## TASK ITEM
Each line from the start of the records through the line containing "From S2P Require Import Prelude Timer." is to be transcribed exactly, and no other line is to be included.

(Saved entries)
+ + + +
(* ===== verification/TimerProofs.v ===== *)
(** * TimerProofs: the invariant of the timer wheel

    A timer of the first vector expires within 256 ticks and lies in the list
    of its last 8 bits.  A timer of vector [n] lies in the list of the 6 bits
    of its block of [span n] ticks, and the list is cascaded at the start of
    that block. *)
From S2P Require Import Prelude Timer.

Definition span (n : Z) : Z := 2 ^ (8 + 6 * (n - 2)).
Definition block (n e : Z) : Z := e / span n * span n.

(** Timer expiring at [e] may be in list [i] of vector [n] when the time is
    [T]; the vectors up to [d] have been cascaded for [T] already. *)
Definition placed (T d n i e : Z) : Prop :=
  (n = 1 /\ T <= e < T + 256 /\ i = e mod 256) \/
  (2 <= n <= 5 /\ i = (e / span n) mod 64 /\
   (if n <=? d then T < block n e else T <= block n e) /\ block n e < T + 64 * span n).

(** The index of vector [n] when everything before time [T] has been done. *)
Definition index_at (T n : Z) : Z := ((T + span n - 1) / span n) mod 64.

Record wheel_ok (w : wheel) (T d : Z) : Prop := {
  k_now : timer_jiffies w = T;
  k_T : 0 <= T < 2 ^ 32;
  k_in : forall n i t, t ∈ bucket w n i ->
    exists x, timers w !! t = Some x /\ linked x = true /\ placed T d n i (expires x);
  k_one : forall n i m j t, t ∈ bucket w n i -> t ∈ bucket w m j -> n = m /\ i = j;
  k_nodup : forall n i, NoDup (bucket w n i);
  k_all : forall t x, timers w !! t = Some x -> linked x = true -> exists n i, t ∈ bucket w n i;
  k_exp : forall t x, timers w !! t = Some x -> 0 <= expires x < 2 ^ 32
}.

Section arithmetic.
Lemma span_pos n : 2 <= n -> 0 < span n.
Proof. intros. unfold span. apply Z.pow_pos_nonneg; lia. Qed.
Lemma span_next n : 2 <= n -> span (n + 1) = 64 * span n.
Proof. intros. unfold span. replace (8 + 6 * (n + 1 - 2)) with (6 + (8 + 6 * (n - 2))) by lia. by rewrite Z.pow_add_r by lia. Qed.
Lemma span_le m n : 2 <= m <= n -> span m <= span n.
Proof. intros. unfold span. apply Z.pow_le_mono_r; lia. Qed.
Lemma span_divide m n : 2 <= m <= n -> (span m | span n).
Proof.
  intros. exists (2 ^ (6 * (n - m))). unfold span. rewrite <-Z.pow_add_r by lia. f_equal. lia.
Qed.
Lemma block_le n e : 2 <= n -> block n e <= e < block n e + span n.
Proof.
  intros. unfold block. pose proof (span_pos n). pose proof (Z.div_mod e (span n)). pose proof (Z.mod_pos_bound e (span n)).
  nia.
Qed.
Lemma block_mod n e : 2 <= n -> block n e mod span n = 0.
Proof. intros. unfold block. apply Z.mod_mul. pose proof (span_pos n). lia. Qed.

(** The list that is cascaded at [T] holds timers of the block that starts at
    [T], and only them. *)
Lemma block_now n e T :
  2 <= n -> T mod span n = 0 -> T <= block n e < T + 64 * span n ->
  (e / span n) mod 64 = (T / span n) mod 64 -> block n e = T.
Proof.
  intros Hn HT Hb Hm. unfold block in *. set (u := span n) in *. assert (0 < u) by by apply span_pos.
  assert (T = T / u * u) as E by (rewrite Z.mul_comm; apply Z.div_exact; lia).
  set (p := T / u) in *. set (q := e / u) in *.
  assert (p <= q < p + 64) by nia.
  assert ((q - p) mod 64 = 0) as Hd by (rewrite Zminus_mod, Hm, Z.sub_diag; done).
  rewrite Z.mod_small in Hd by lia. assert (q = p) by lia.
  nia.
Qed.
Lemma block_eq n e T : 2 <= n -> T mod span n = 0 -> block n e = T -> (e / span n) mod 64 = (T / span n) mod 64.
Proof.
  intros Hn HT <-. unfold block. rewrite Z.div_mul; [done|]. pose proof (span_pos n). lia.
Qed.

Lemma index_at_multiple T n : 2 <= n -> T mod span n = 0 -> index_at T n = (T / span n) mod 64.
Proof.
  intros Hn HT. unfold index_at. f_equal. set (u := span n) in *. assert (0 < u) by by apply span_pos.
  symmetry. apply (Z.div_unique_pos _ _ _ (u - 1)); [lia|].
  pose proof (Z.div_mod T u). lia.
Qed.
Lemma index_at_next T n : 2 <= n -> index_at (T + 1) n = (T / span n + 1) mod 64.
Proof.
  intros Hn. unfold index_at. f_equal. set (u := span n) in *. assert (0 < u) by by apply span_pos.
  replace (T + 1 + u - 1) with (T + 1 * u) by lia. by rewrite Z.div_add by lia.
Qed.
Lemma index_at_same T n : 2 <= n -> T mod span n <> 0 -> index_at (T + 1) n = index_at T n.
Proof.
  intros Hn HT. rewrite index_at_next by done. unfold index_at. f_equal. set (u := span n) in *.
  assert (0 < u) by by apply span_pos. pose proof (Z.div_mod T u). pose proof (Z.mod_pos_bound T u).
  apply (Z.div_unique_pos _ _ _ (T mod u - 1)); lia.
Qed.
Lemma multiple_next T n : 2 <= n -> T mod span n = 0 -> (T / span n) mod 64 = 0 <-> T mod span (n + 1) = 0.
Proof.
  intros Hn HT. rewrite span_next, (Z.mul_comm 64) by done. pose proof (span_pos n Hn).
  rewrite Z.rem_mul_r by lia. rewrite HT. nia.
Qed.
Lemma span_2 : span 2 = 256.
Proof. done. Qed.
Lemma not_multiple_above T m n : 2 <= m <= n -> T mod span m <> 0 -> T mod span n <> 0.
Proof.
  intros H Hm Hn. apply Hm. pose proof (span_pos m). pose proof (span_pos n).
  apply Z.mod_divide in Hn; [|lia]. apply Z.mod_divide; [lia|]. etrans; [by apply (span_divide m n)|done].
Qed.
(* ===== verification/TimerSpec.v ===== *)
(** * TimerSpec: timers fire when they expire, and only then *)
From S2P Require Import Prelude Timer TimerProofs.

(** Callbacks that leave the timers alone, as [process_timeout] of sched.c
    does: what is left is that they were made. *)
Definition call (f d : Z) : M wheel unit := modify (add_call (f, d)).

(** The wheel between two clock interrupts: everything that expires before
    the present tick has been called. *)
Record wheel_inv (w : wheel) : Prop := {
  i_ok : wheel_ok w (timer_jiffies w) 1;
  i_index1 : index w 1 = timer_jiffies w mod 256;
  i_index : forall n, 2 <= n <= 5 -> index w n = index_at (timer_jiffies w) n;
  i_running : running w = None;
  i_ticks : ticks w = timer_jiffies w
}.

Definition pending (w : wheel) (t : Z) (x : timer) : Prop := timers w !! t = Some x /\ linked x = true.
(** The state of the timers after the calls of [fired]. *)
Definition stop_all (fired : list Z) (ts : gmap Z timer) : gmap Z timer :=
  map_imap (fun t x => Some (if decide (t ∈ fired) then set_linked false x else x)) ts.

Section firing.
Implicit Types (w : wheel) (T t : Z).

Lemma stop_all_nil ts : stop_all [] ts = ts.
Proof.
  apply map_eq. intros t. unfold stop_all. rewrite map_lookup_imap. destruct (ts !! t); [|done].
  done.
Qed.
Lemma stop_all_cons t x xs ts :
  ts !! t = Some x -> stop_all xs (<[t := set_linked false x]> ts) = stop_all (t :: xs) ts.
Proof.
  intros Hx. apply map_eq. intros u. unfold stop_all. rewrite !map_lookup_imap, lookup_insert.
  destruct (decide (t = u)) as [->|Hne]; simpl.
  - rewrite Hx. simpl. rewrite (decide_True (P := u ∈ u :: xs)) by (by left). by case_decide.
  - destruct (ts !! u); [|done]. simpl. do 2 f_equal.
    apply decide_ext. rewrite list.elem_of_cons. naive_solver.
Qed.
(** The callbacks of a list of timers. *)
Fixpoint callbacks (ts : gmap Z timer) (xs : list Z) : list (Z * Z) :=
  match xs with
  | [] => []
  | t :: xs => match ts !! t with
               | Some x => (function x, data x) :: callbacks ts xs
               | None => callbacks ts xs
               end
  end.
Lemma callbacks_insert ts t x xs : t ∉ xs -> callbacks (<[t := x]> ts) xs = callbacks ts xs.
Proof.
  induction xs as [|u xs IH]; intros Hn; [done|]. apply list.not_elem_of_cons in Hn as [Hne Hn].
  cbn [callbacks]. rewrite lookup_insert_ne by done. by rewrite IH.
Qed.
+ + + +
## TASK ANSWER
(* ===== verification/TimerProofs.v ===== *)
(** * TimerProofs: the invariant of the timer wheel

    A timer of the first vector expires within 256 ticks and lies in the list
    of its last 8 bits.  A timer of vector [n] lies in the list of the 6 bits
    of its block of [span n] ticks, and the list is cascaded at the start of
    that block. *)
From S2P Require Import Prelude Timer.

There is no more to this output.